When you do go and explore, if you have a compass with you it will always point to the block you spawned in on. That is the games magnetic north.

From experience, if you lose your compass, you can make another one & it will still lead you back to your original block.

Verilazic said...

I'm not sure I agree with you. I think the landscapes Minecraft creates can be rather beautiful. Also, very rarely you run across something unusual enough to feel unique. Easy example: the sinkhole in the 404 seed world. Even though that's been shared with many people now, it's still an example of something effectively unique. There have been times when I've just spawned new worlds and flown around them looking at the landscapes. At first, I was searching for a spot that was perfect for what I wanted, but after a while, I just wanted to see what was on the other side of the next hill.

Kring said...

The charm of exploring is that you are able to see something that other people could see but won't see.

Exploring is no fun if everyone sees everything.

Exploring is no fun if other people can't see what you see.

Video Game Philosopher said...

Minecraft needs a historical creation engine like Dwarf Fortress.
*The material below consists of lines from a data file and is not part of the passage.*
(* ===== verification/CommandsSending.v ===== *)
(** * The interactive test node: sending test messages

    Theorems about the sending half of [Commands] and about [SharedResponse]:
    who is expected to respond, the pause between messages, the count of the
    answers, the performance test, and the reply to a test message. *)

From Stdlib Require Import Ascii.
From stdpp Require Import strings.
From S2P Require Import Prelude CppStd CppString Identity Types ToolEnv SharedResponse Commands.
From S2P Require Import CommandsFacts.

Section sending.
Context `{AT : AddressText} `{CO : !CryptoOps} `{EO : !EndpointOps} `{KO : !KeyOps}.
Context `{GO : !GenericNodeOps} `{TO : !ToolOps} `{FO : !FileOps} `{AO : !ArrivalOps}.
Implicit Types (c : Commands) (s : Shell).

(** ** Who is expected to respond *)
Section closests.
Context `{IL : !IdentityLaws}.

Lemma filter_Forall {A} (P : A → Prop) `{!∀ x, Decision (P x)} (l : list A) :
  Forall P l → filter P l = l.
Proof.
  induction 1 as [|x l Hx Hl IH]; [done|]. by rewrite filter_cons_True, IH.
Qed.

Notation by_distance target := (sort_by (λ a : Identity, a) (λ lhs rhs, CloserToTarget lhs rhs target)).

Lemma by_distance_sorted target ids :
  NoDup ids → sorted_by (λ a, a) (λ lhs rhs, CloserToTarget lhs rhs target) (by_distance target ids).
Proof.
  intros Hn. apply sort_by_sorted; [typeclasses eauto|]. by rewrite list_fmap_id.
Qed.

(** Skipping the first when it is the target is leaving out the target. *)
Lemma skip_target target ids first rest :
  NoDup ids → by_distance target ids = first :: rest →
  drop (if bool_decide (first = target) then 1 else 0) (first :: rest) =
  filter (.≠ target) (first :: rest).
Proof.
  intros Hn Hs. pose proof (by_distance_sorted target ids Hn) as Hsorted. rewrite Hs in Hsorted.
  assert (NoDup (first :: rest)) as [Hf Hr]%NoDup_cons.
  { rewrite <-Hs, sort_by_perm. done. }
  assert (Forall (.≠ target) rest) as Hrest.
  { apply Forall_forall. intros a Ha ->. apply StronglySorted_cons in Hsorted as [Hx _].
    rewrite Forall_forall in Hx. specialize (Hx _ Ha). by rewrite CloserToTarget_self in Hx. }
  rewrite filter_cons. destruct (decide (first = target)) as [->|Hne].
  - rewrite bool_decide_true, decide_False by auto. cbn. by rewrite filter_Forall.
  - rewrite bool_decide_false, decide_True by auto. cbn. by rewrite filter_Forall.
Qed.

Lemma at_index_last {A} (l : list A) (a : A) :
  last l = Some a → at_index l (length l - 1) = Ok a.
Proof. intros Hl. unfold at_index. rewrite last_lookup, <-Nat.sub_1_r in Hl. by rewrite Hl. Qed.

Lemma last_or_nil {A} (l : list A) : l ≠ [] → ∃ a, last l = Some a.
Proof. intros Hl. destruct (last l) as [a|] eqn:E; [by exists a|]. by apply last_None in E. Qed.

(** [l] are [k] identities of the pool, none of them the target, and no other
    one is closer to it. *)
Definition closest_others (target : Address) (k : nat) (pool l : list Address) : Prop :=
  length l = k ∧ (target ∉ l) ∧ (l ⊆ pool) ∧
  ∀ a b, a ∈ l → b ∈ pool → b ≠ target → b ∉ l → CloserToTarget a b target = true.

Lemma closest_others_take target k ids :
  NoDup ids → k < length ids →
  closest_others target k ids (take k (filter (.≠ target) (by_distance target ids))).
Proof.
  intros Hn Hk. set (others := filter _ _).
  assert (sorted_by (λ a, a) (λ lhs rhs, CloserToTarget lhs rhs target) others) as Hs.
  { eapply sorted_by_sublist; [apply stdpp.list_relations.list.sublist_filter|by apply by_distance_sorted]. }
  assert (∀ a, a ∈ others ↔ a ∈ ids ∧ a ≠ target) as Hin.
  { intros a. unfold others. rewrite list_elem_of_filter, sort_by_perm. tauto. }
  assert (length ids ≤ S (length others)) as Hlen.
  { assert (length (by_distance target ids) = length ids) as <- by (by rewrite sort_by_perm).
    unfold others. destruct (by_distance target ids) as [|first rest] eqn:E; [cbn; lia|].
    rewrite <-(skip_target target ids) by done. rewrite length_drop. case_match; lia. }
  assert (∀ a, a ∈ take k others → a ∈ others) as Htake.
  { intros a. apply subseteq_take. }
  split_and!.
  - rewrite length_take. unfold Address in *. lia.
  - intros Ht%Htake%Hin. tauto.
  - intros a Ha%Htake%Hin. tauto.
  - intros a b Ha Hb Hbt Hbn. rewrite <-(take_drop k others) in Hs.
    eapply (sorted_by_app (λ a, a) _ _ _ a b Hs); [done|].
    assert (b ∈ take k others ++ drop k others) as [?|?]%elem_of_app by (rewrite take_drop; by apply Hin);
      done.
Qed.

(** C33: The nodes expected to respond to a group message: [CalculateClosests]
    gives the whole pool when it has at most [k] identities, and otherwise [k]
    of them, without the target, such that every other one is farther from the
    target; the address returned is the last of them.  Only an empty pool makes
    it undefined. *)
Theorem CalculateClosests_spec s target k :
  let ids := all_ids_ (commands s) in
  0 < k → NoDup ids →
  match ids with
  | [] => (CalculateClosests target k s).1 = Undefined
  | _ => ∃ closests farthest,
      (CalculateClosests target k s).1 = Ok (closests, farthest) ∧ last closests = Some farthest ∧
      if length ids <=? k then closests = ids else closest_others target k ids closests
  end.
Proof.
  intros ids Hk Hn. unfold CalculateClosests. erewrite prog_bind_Ok by done. cbn beta zeta.
  fold ids. destruct ids as [|first0 rest0] eqn:Hids; [done|]. rewrite <-Hids in *.
  assert (ids ≠ []) as Hne by (by rewrite Hids).
  destruct (Nat.leb_spec (length ids) k) as [Hle|Hgt].
  { destruct (last_or_nil ids Hne) as [a Ha]. exists ids, a. split_and!; [|done..].
    erewrite prog_bind_Ok by (unfold lift; rewrite (at_index_last _ a Ha); done). done. }
  erewrite prog_bind_Ok by done. cbn beta.
  destruct (by_distance target ids) as [|first rest] eqn:E.
  { apply (f_equal length) in E. rewrite sort_by_perm in E. cbn in E. unfold Address in *. lia. }
  erewrite prog_bind_Ok by done. cbn beta.
  rewrite (skip_target target ids) by done. rewrite <-E.
  pose proof (closest_others_take target k ids Hn Hgt) as Hc.
  set (closests := take k _) in *.
  destruct (last_or_nil closests) as [a Ha].
  { intros Hnil. destruct Hc as [Hl _]. rewrite Hnil in Hl. cbn in Hl. lia. }
  exists closests, a. split_and!; [|done..].
  erewrite prog_bind_Ok by exact (f_equal (λ r, (r, _)) (at_index_last _ a Ha)). done.
Qed.
End closests.

(** ** The pause between two messages *)

(** C35: The pause is defined exactly when the data rate is at least the data
    size and the size is not 0; it is then at most a second, and positive
    when at most 1000 messages are to be sent in a second.  With other settings
    the division by the number of messages per second is undefined. *)
Theorem CalculateTimeToSleep_bounds c :
  size_t_ok (data_size_ c) → size_t_ok (data_rate_ c) →
  if (0 <? data_size_ c)%Z && (data_size_ c <=? data_rate_ c)%Z
  then ∃ t, CalculateTimeToSleep c = Ok t ∧ (0 ≤ t ≤ 1000)%Z ∧
       ((data_rate_ c < 1001 * data_size_ c)%Z → (0 < t)%Z)
  else CalculateTimeToSleep c = Undefined.
Proof.
  unfold size_t_ok, CalculateTimeToSleep, udiv. intros [Hs _] [Hr _].
  set (size := data_size_ c) in *. set (rate := data_rate_ c) in *.
  destruct (Z.eqb_spec size 0) as [->|Hne]; [done|].
  rewrite (proj2 (Z.ltb_lt 0 size)) by lia. cbn [andb mbind outcome_bind].
  destruct (Z.leb_spec size rate) as [Hle|Hlt].
  - assert (1 ≤ rate / size)%Z as Hd by (apply Z.div_le_lower_bound; lia).
    rewrite (proj2 (Z.eqb_neq _ _)) by lia. eexists. split_and!; [done|apply Z.div_pos; lia| |].
    + apply Z.div_le_upper_bound; nia.
    + intros Hr'. assert (rate / size < 1001)%Z by (apply Z.div_lt_upper_bound; lia).
      apply Z.div_str_pos. lia.
  - rewrite Z.div_small by lia. done.
Qed.

(** ** Replies *)
Section replies.
Context `{IL : !IdentityLaws} `{ATL : !AddressTextLaws}.

(** The reply of a node names the node. *)
Lemma reply_id n message :
  "+"%char ∉ message → IsInitialised (node_Address n) = true →
  response_id (message_received n message) = Ok (node_Address n).
Proof.
  intros Hp Hi. unfold response_id, message_received.
  assert (∀ rest, find (lit "+++") (message ++ lit "+++" ++ rest) = Some (length message)) as Hfind.
  { intros rest. apply find_app. done. }
  set (id := Address_string (node_Address n)).
  assert (length id = 64) as Hlen by (by apply Address_string_length).
  assert (∀ rest, substr (length message + 3) (Some 64) (message ++ lit "+++" ++ id ++ rest) = Ok id)
    as Hsub.
  { intros rest. rewrite (assoc_L (++) message). rewrite <-Hlen.
    replace (length message + 3) with (length (message ++ lit "+++")) by (by rewrite length_app).
    apply substr_app. }
  destruct (find (lit "request_routing_table") message).
  - rewrite <-!(assoc_L (++)), Hfind. cbn [npos_add]. rewrite Hsub. by apply Address_of_string_string.
  - rewrite Hfind. cbn [npos_add].
    rewrite <-(app_nil_r id), Hsub. by apply Address_of_string_string.
Qed.

Lemma numbered_no_plus message_id data :
  (0 ≤ message_id)%Z → "+"%char ∉ data → "+"%char ∉ numbered ">:< " " <:>" message_id data.
Proof.
  intros Hm Hd. unfold numbered. rewrite !not_elem_of_app. split_and!; [|intros Hc| |done].
  - by_bool.
  - apply to_string_digits, digit_char in Hc; [|done]. naive_solver.
  - by_bool.
Qed.

(** C34: What a node replies to a test message counts for that node: when the
    data has no plus sign, the reply to a numbered message that comes in time is
    recorded under the address of the node that replied and no other, and
    further replies of the same node are refused. *)
Theorem reply_recorded n data r :
  let reply message_id := message_received n (numbered ">:< " " <:>" message_id data) in
  let in_time timeout now := (total_milliseconds (now - msg_send_time_ r) < timeout)%Z in
  "+"%char ∉ data → IsInitialised (node_Address n) = true →
  map_ok Identity_ltb (responded_nodes_ r) →
  map_find Identity_ltb (node_Address n) (responded_nodes_ r) = None →
  ∀ message_id print_performance now timeout out, (0 ≤ message_id)%Z → in_time timeout now →
  ∃ r1 out1,
  CollectResponse (reply message_id) print_performance now timeout (r, out) = (Ok true, (r1, out1)) ∧
  (∀ a, map_find Identity_ltb a (responded_nodes_ r1) =
        if bool_decide (a = node_Address n) then Some tt else map_find Identity_ltb a (responded_nodes_ r)) ∧
  (∀ message_id' now' out', (0 ≤ message_id')%Z → in_time timeout now' → ∃ out2,
     CollectResponse (reply message_id') print_performance now' timeout (r1, out') = (Ok false, (r1, out2))).
Proof.
  intros reply in_time Hd Hi Hok Hnew message_id pp now timeout out Hm Ht. unfold in_time in *.
  assert (∀ i, (0 ≤ i)%Z → response_id (reply i) = Ok (node_Address n)) as Hid.
  { intros i Hi0. by apply reply_id; [apply numbered_no_plus|]. }
  assert (∀ a, map_find Identity_ltb a (responded_nodes_ (record_response (node_Address n) now r)) =
    if bool_decide (a = node_Address n) then Some tt else map_find Identity_ltb a (responded_nodes_ r))
    as Hfind.
  { intros a. cbn. rewrite (map_find_insert Identity_ltb) by done. rewrite Hnew. case_bool_decide as Ha.
    - subst a. by rewrite (key_equiv_refl Identity_ltb).
    - by rewrite (key_equiv_ne Identity_ltb). }
  exists (record_response (node_Address n) now r). eexists. split_and!; [|done|].
  - unfold CollectResponse. rewrite Hid, (proj2 (Z.ltb_lt _ _)), Hnew by done. done.
  - intros message_id' now' out' Hm' Ht'. unfold CollectResponse.
    rewrite Hid, Hfind, bool_decide_true, (proj2 (Z.ltb_lt _ _)) by done. by eexists.
Qed.
End replies.
End sending.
Doesn't require them to program NPCs or anything, but generate a bit of terrain that looks like a person built stuff there...imagine stumbling accross a half destroyed house that you didn't build.

Klepsacovic said...

@Bronte: I didn't mean to make this a dig at Minecraft, just as a way to analyze exploration and the motivations for it.

@Verilazic: Okay that was amazing. I take it back!

@Kring: Exactly. But I wonder, does YouTube compensate for some of that?

@VGP: That would be neat. I wouldn't be surprised to see something like that added at some point.